# Problem description
Each line of the data below from the one holding "destruct (lookup_lt_is_Some_2 _" to the one holding "intros Ht Hc. simpl. destruct (Client.help", inclusive, is to be reproduced exactly; no other line belongs in the answer.

# Information provided
Lemma abstraction_start_accept s : pc s = Accepting → abstraction (start_accept s) = abstraction s.
Proof. intros Hpc. unfold abstraction, informed. simpl. by rewrite Hpc. Qed.

Lemma advanced_simulates_accepted ec s :
  pc s = Accepting → inv s → (created (on_accepted ec s) < 2 ^ 64)%Z →
  steps (spec_step true) (abstraction s) (actions s (Accepted ec)) (abstraction (on_accepted ec s)).
Proof.
  intros Hpc Hinv. destruct (on_accepted_effect ec s) as (_ & -> & _). simpl.
  set (s1 := if failed ec then s else spawn s). intros Hmax.
  assert (pc s1 = Accepting ∧ cancelled s1 = cancelled s) as [Hpc1 Hc1]
    by (subst s1; by destruct (failed ec)).
  assert (consistent s1 ∧ steps (spec_step true) (abstraction s)
    (if failed ec then [] else [Starts (id s)]) (abstraction s1)) as [Hcons Hspawn].
  { destruct Hinv as [Hpos _ Hc _ _]. subst s1. destruct (failed ec); simpl in *.
    - split; [by apply Hc|constructor].
    - split; [apply spawn_consistent; [done..|apply Hc; lia]|].
      apply spec_run_one, simulates_spawn; [done..|lia|apply Hc; lia]. }
  eapply steps_app; [exact Hspawn|].
  assert (tells s = tells s1) as -> by (unfold tells; by rewrite Hc1).
  eapply steps_app; [apply simulates_forward; [by rewrite Hpc1|apply Hcons]|].
  assert (dom (sessions (forward s1)) = live (forward s1)) as Hdom.
  { simpl. rewrite dom_fmap_L. apply Hcons. }
  unfold on_accepted. fold s1. rewrite Hc1. destruct (decide (cancelled s = total)) as [Ht|Ht].
  { rewrite abstraction_start_accept by done. rewrite decide_True by done. constructor. }
  destruct (failed ec || bool_decide (cancelled s ≠ none)) eqn:Hleave.
  - destruct (wait_for_sessions_spec (forward s1)) as (_ & _ & _ & _ & Hna & _).
    rewrite decide_False by done.
    apply (simulates_wait (forward s1)); [simpl; by rewrite Hpc1|done|done|].
    intros Hasked%bool_decide_eq_true. rewrite informed_forward; [done|by rewrite Hc1|apply Hcons].
  - apply orb_false_iff in Hleave as [_ Hn%bool_decide_eq_false]. apply dec_stable in Hn.
    rewrite decide_True by done. rewrite abstraction_start_accept by done.
    unfold abstraction. rewrite informed_forward_none by (by rewrite Hc1). constructor.
Qed.

Lemma simulates_received s :
  pc s = Receiving → consistent s →
  steps (spec_step true) (abstraction s) (actions s Received) (abstraction (on_received s)).
Proof.
  intros Hpc Hcons. simpl. unfold on_received.
  set (s1 := if decide (cancelled s = none) then s else forward s).
  assert (steps (spec_step true) (abstraction s) (tells s) (abstraction s1)) as Htells.
  { pose proof (simulates_forward s) as Hf. unfold tells in *. subst s1.
    destruct (decide (cancelled s = none)); [constructor|]. apply Hf; [by rewrite Hpc|apply Hcons]. }
  assert (pc s1 = Receiving ∧ dom (sessions s1) = live s1) as [Hpc1 Hdom1].
  { subst s1. destruct (decide (cancelled s = none)); simpl; rewrite ?dom_fmap_L; (split; [done|apply Hcons]). }
  eapply steps_app; [exact Htells|]. apply simulates_wait; [by rewrite Hpc1|done|done].
Qed.
Lemma corosio_connect_correct socket results : ∀ last_ec s,
  wp (connect_loop socket results last_ec) (λ r s', ∃ fs,
    Forall (λ f, f.2 ≠ Success) fs ∧
    ((fs.*1 = results ∧ r = Val (default last_ec (last fs.*2))
      ∧ trace s' = trace s ++ connect_failures socket fs)
     ∨ ∃ ep rest, results = fs.*1 ++ ep :: rest ∧ r = Val Success
         ∧ trace s' = trace s ++ connect_failures socket fs ++ [EvConnect socket ep Success])) s.
Proof.
  induction results as [|entry results IH]; intros last_ec s; simpl.
  { wp_run. exists []. split; [done|]. left. by rewrite app_nil_r. }
  wp_run.
  - eapply wp_mono; [|apply IH]. cbn [trace].
    intros r s' (fs & Hfs & Hend). exists ((entry, ec) :: fs). split; [by constructor|].
    destruct Hend as [(Hres & -> & Ht)|(ep & rest & Hres & -> & Ht)].
    + left. split_and!; [by rewrite <-Hres| |].
      * f_equal. rewrite fmap_cons, last_cons. by destruct (last fs.*2).
      * rewrite Ht. by rewrite <-!app_assoc.
    + right. exists ep, rest. split_and!; [by rewrite Hres|done|]. rewrite Ht.
      by rewrite <-!app_assoc.
  - exists []. split; [done|]. right. by exists entry, results.
Qed.
End CorosioProofs.

(** ** Properties *)

(** [Client::write_loop] hands the socket the configured chunk of the test pattern again and
    again, adds up what was transferred, and shuts the sending side down exactly when it returns: when the limit is reached
    or the coroutine is cancelled; every other error is thrown. *)
Theorem client_write_loop {W} `{!Cancellation W, !Streams W} config fuel socket (s : st W) r s' :
  Client.write_loop config fuel socket s = (r, s') → write_loop_post config socket s r s'.
Proof. apply wp_intro, write_loop_correct. Qed.
(** *** Termination *)

Definition remaining (s : state) : nat :=
  pool_work connections (clients s) +
  match pc s with
  | Starting _ | InRun => contexts + 2
  | Measured _ => contexts + 1
  | Joining _ _ k => contexts - k + 1
  | Returned _ _ => 0
  end.

Lemma joined_remaining s x s' : 0 < contexts → joined_inv s → step s x s' → remaining s' < remaining s.
Proof.
  intros Hn Hinv Hstep. pose proof (inv_main s Hinv) as Hmain. pose proof (inv_pool s Hinv) as Hpool.
  unfold main_inv, remaining in *.
  destruct Hstep as [s k Hpc Hk|s Hpc|s Hpc H0|s rate_of Hpc|s rate_of total k Hpc Hl|s rate_of total Hpc|s x p Hp];
    simpl; try rewrite Hpc in *.
  - destruct Hmain as [_ Hmain].
    pose proof (set_thread_work connections k NotStarted Started (clients s) ltac:(apply Hmain; [done|lia])).
    simpl in *. lia.
  - destruct Hmain as [_ Hmain].
    pose proof (set_thread_work connections 0 NotStarted Started (clients s) ltac:(apply Hmain; [done|lia])).
    simpl in *. lia.
  - lia.
  - lia.
  - pose proof (lookup_lt_Some _ _ _ Hl) as Hk. rewrite (pool_length _ _ _ Hpool) in Hk. lia.
  - lia.
  - pose proof (pool_step_work _ _ _ _ _ _ Hpool Hp). lia.
Qed.

Lemma joined_progress s : 0 < contexts → joined_inv s → has_returned s = false → ∃ x s', step s x s'.
Proof.
  intros Hn Hinv Hret. pose proof (inv_main s Hinv) as Hmain. pose proof (inv_pool s Hinv) as Hpool.
  assert (∀ k, k < contexts → (∀ j, threads (clients s) !! j ≠ Some NotStarted) →
    threads (clients s) !! k = Some Left ∨ ∃ x s', step s x s') as Hthread.
  { intros k Hk Hstarted. rewrite <-(pool_length _ _ _ Hpool) in Hk.
    destruct (lookup_lt_is_Some_2 _ _ Hk) as [t Ht]. destruct (decide (t = Left)) as [->|Hl]; [by left|right].
    destruct (pool_progress contexts connections (has_returned s) (clients s) k t 0%Z) as (x & p & Hp);
      [done|intros ->; by eapply Hstarted|done|]. eexists _, _. by apply threads_step. }
  unfold main_inv, has_returned in *. destruct (pc s) as [k| |rate_of|rate_of total k|] eqn:Hpc; [| | | |done].
  - destruct (decide (k = contexts)) as [->|]; [by eexists _, _; apply runs_first|].
    eexists _, _. apply (starts_thread s k Hpc). lia.
  - destruct (Hthread 0 Hn (proj1 Hmain)) as [H0|]; [|done]. by eexists _, _; apply reads_rate.
  - eexists _, _. by eapply prints.
  - destruct (decide (k = contexts)) as [->|]; [by eexists _, _; apply (returns s rate_of total)|].
    destruct (Hthread k ltac:(lia) (proj1 Hmain)) as [H0|]; [|done]. eexists _, _. by eapply joins.
Qed.
End Program.
End Joined.

(** ** Properties *)

(** The numbers with which [main] goes on. *)
Lemma client_connects o n c limit :
  (0 <= Client.threads (Client.config o))%Z → (0 <= Client.connections (Client.config o))%Z →
  Client.main (Some o) = Client.Connect n c limit false → Z.to_nat c = 0 ∨ 0 < Z.to_nat n.
Proof.
  intros Ht Hc. simpl. destruct (Client.help o); [done|]. unfold Client.main_threads.
  destruct (Z.eqb_spec (Client.threads (Client.config o)) 0); [done|].
  destruct (seconds_negative (Client.run_duration (Client.config o))); [done|].
  intros [= <- <- _ Hd]. rewrite Hd. lia.
Qed.

Lemma corosio_connects o n c limit :
  (0 <= CorosioClient.threads (CorosioClient.config o))%Z →
  (0 <= CorosioClient.connections (CorosioClient.config o))%Z →
  CorosioClient.main (Some o) = CorosioClient.Connect n c limit → 0 < Z.to_nat n.
Proof.
  intros Ht Hc. simpl. destruct (CorosioClient.help o); [done|]. unfold CorosioClient.main_config.
  destruct (Z.eqb_spec (CorosioClient.threads (CorosioClient.config o)) 0); [done|].
  destruct (Z.eqb_spec (CorosioClient.connections (CorosioClient.config o)) 0); [done|].
  destruct (seconds_negative (CorosioClient.run_duration (CorosioClient.config o))); [done|].
  intros [= <- <- <-]. lia.
Qed.
(** C27. Threads that run one context neither block nor spin: a run has at most four steps for each operation that
    has completed,
    and 3 n + 3 for the n threads; as long as [main] has not returned, a step is possible, or an operation is in
    progress; and when it has returned, every process has ended, and every object that is owned by handlers is destroyed. *)
Theorem context_runs_to_the_end {P R} `{!Program P R} n (ps : list P) ls s :
  0 < n → steps (step n) (initial n ps) ls s →
  length ls <= 3 * n + 3 + sum_list_with (λ x, if is_completion x then 4 else 0) ls
  ∧ (has_returned s = true ∨ can_go_on n s ∨ waits s)
  ∧ (pc s = Returned → ∀ i pr, processes s !! i = Some pr →
       now pr = None ∧ (life pr ≠ Stack → destroyed pr = true)).
Proof.
  intros Hn Hrun. pose proof (inv_reachable n ps s Hn (ex_intro _ ls Hrun)) as Hinv. split_and!.
  - pose proof (steps_credit _ _ (remaining n) (λ x, if is_completion x then 4 else 0) _ _ _ (inv_inductive n Hn)
      (λ s x s', context_remaining n s x s' Hn) (inv_initial n ps Hn) Hrun) as Hlen.
    rewrite work_initial in Hlen. lia.
  - destruct (has_returned s) eqn:Hret; [by left|right]. by apply context_progress.
  - intros Hpc i pr. by apply (returned_done n).
Qed.

(** ** issues/boost_process_fork.cpp *)
Module BoostProcessFork.

(** The coroutine [execute]: not started yet; in [child.async_wait()]. *)
Inductive operation := Begin | Waiting.
(** The coroutine was started, and the child could be created, or not; the child has ended. *)
Inductive result := Begun (created : bool) | Exited (ec : Z) (exit_code : Z).

Definition result_fits (p : operation) (r : result) : bool :=
  match p, r with Begin, Begun _ | Waiting, Exited _ _ => true | _, _ => false end.
Definition execute (p : operation) (r : result) : option operation * list operation :=
  (match p, r with Begin, Begun true => Some Waiting | _, _ => None end, []).
#[export] Instance program : Program operation result :=
  {| lifetime_of _ := Frame; strand_of _ := None; fits := result_fits; resume := execute |}.

(** [main] starts a hundred of them; [hardware_concurrency()] threads, at least one, and its own run the context. *)
Definition threads (hardware_concurrency : nat) : nat := S (Nat.max 1 hardware_concurrency).
Definition main (hardware_concurrency : nat) : state :=
  initial (threads hardware_concurrency) (replicate 100 Begin).

(** All hundred processes have ended when [main] returns; one whose child was created has waited for it. *)
Lemma fork_waits_for_all hw s i pr :
  reachable (step (threads hw)) (main hw) s → pc s = Returned → processes s !! i = Some pr →
  now pr = None ∧ (origin pr = Begin →
    history pr = [Begun false] ∨ ∃ ec code, history pr = [Begun true; Exited ec code]).
Proof.
  intros Hr Hpc Hp. pose proof (inv_reachable (threads hw) _ s ltac:(unfold threads; lia) Hr) as Hinv.
  destruct (returned_done (threads hw) s i pr ltac:(unfold threads; lia) Hinv Hpc Hp) as [Hnow _].
  split; [done|]. intros Ho.
  pose proof (runs_from_follows _ _ _ (ok_history _ _ _ (inv_process _ s Hinv i pr Hp))) as Hf.
  rewrite Hnow, Ho in Hf. destruct (history pr) as [|r rs]; [done|]. destruct Hf as [Hfits Hf].
  destruct r as [[|]|]; simpl in *; [|left; by destruct Hf as [-> _]|done]. right.
  destruct rs as [|r rs]; [done|]. destruct Hf as [Hfits' Hf]. destruct r as [|ec code]; [done|].
  destruct Hf as [-> _]. by exists ec, code.
Qed.
End BoostProcessFork.

(** ** Witnesses *)

Section Witnesses.
Import BoostProcessFork.

(** Two children and two threads, which resume them at the same time. *)
Definition two_children : state := initial 2 [Begin; Begin].
Definition parallel_labels : list label :=
  [StartsThread; Runs; Completes 0 (Begun true); Completes 1 (Begun true); Takes 0 1; Takes 1 0].
Definition parallel : state := default two_children (execute_labels (next 2) two_children parallel_labels).

Lemma parallel_run : steps (step 2) two_children parallel_labels parallel.
Proof. apply (execute_labels_sound _ (next 2)); [apply context_next_sound|reflexivity]. Qed.

Lemma threads_share_context_witness : dangling parallel = false ∧ late parallel = false.
Proof.
  destruct (threads_share_context 2 [Begin; Begin] parallel) as (Hd & Hl & _);
    [lia|by exists parallel_labels; apply parallel_run|]. by split.
Defined.

Lemma context_runs_to_the_end_witness : length parallel_labels <= 17.
Proof. apply (proj1 (context_runs_to_the_end 2 [Begin; Begin] parallel_labels parallel ltac:(lia) parallel_run)). Defined.

(** Two threads resume two processes at the same time: state that the processes share needs a lock or a strand. *)
Theorem processes_run_in_parallel :
  ∃ s, reachable (step 2) two_children s
    ∧ handlers s = [Handler 0 (Running 1 (Begun true)); Handler 1 (Running 0 (Begun true))].
Proof. exists parallel. split; [by exists parallel_labels; apply parallel_run|reflexivity]. Qed.
End Witnesses.
(* ===== verification/EchoThreads.v ===== *)
(** * echo/*_threaded.cpp: the sessions, run by several threads

    The callbacks of echo_async_threaded.cpp, and the coroutines of echo_coro_threaded.cpp and
    echo_corosio_threaded.cpp, as programs of Context.v, with [main] and its threads.  Every session does what its
    function in Echo.v does, whatever the threads. *)
From S2P Require Import Prelude Asio Wp Copy Echo Context.

(** What a process waits for: the first resumption of a coroutine; the acceptor; the socket of a session. *)
Inductive operation :=
| Begin (next : handle)                              (* [co_spawn]: the coroutine of this socket *)
| BeginServer
| Accepting
| Reading (socket : handle)
| Writing (socket : handle) (data : list byte).
Inductive completion :=
| Begun
| Accepted (ec : error_code) (peer : handle)
| ReadSome (ec : error_code) (data : list byte)
| Wrote (ec : error_code) (n : Z).

(** The documented results of the operations: [async_read_some] does not exceed the buffer, [async_write] writes
    everything, or fails. *)
Definition result_fits (p : operation) (r : completion) : bool :=
  match p, r with
  | Begin _, Begun | BeginServer, Begun | Accepting, Accepted _ _ => true
  | Reading _, ReadSome _ data => (zlen data <=? data_size)%Z
  | Writing _ data, Wrote ec n =>
      (0 <=? n)%Z && (n <=? zlen data)%Z && (failed ec || bool_decide (n = zlen data))
  | _, _ => false
  end.

(** *** echo_async_threaded.cpp *)
Module AsyncThreaded.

# Answer box
    destruct (lookup_lt_is_Some_2 _ _ Hk) as [t Ht]. destruct (decide (t = Left)) as [->|Hl]; [by left|right].
    destruct (pool_progress contexts connections (has_returned s) (clients s) k t 0%Z) as (x & p & Hp);
      [done|intros ->; by eapply Hstarted|done|]. eexists _, _. by apply threads_step. }
  unfold main_inv, has_returned in *. destruct (pc s) as [k| |rate_of|rate_of total k|] eqn:Hpc; [| | | |done].
  - destruct (decide (k = contexts)) as [->|]; [by eexists _, _; apply runs_first|].
    eexists _, _. apply (starts_thread s k Hpc). lia.
  - destruct (Hthread 0 Hn (proj1 Hmain)) as [H0|]; [|done]. by eexists _, _; apply reads_rate.
  - eexists _, _. by eapply prints.
  - destruct (decide (k = contexts)) as [->|]; [by eexists _, _; apply (returns s rate_of total)|].
    destruct (Hthread k ltac:(lia) (proj1 Hmain)) as [H0|]; [|done]. eexists _, _. by eapply joins.
Qed.
End Program.
End Joined.

(** ** Properties *)

(** The numbers with which [main] goes on. *)
Lemma client_connects o n c limit :
  (0 <= Client.threads (Client.config o))%Z → (0 <= Client.connections (Client.config o))%Z →
  Client.main (Some o) = Client.Connect n c limit false → Z.to_nat c = 0 ∨ 0 < Z.to_nat n.
Proof.
  intros Ht Hc. simpl. destruct (Client.help o); [done|]. unfold Client.main_threads.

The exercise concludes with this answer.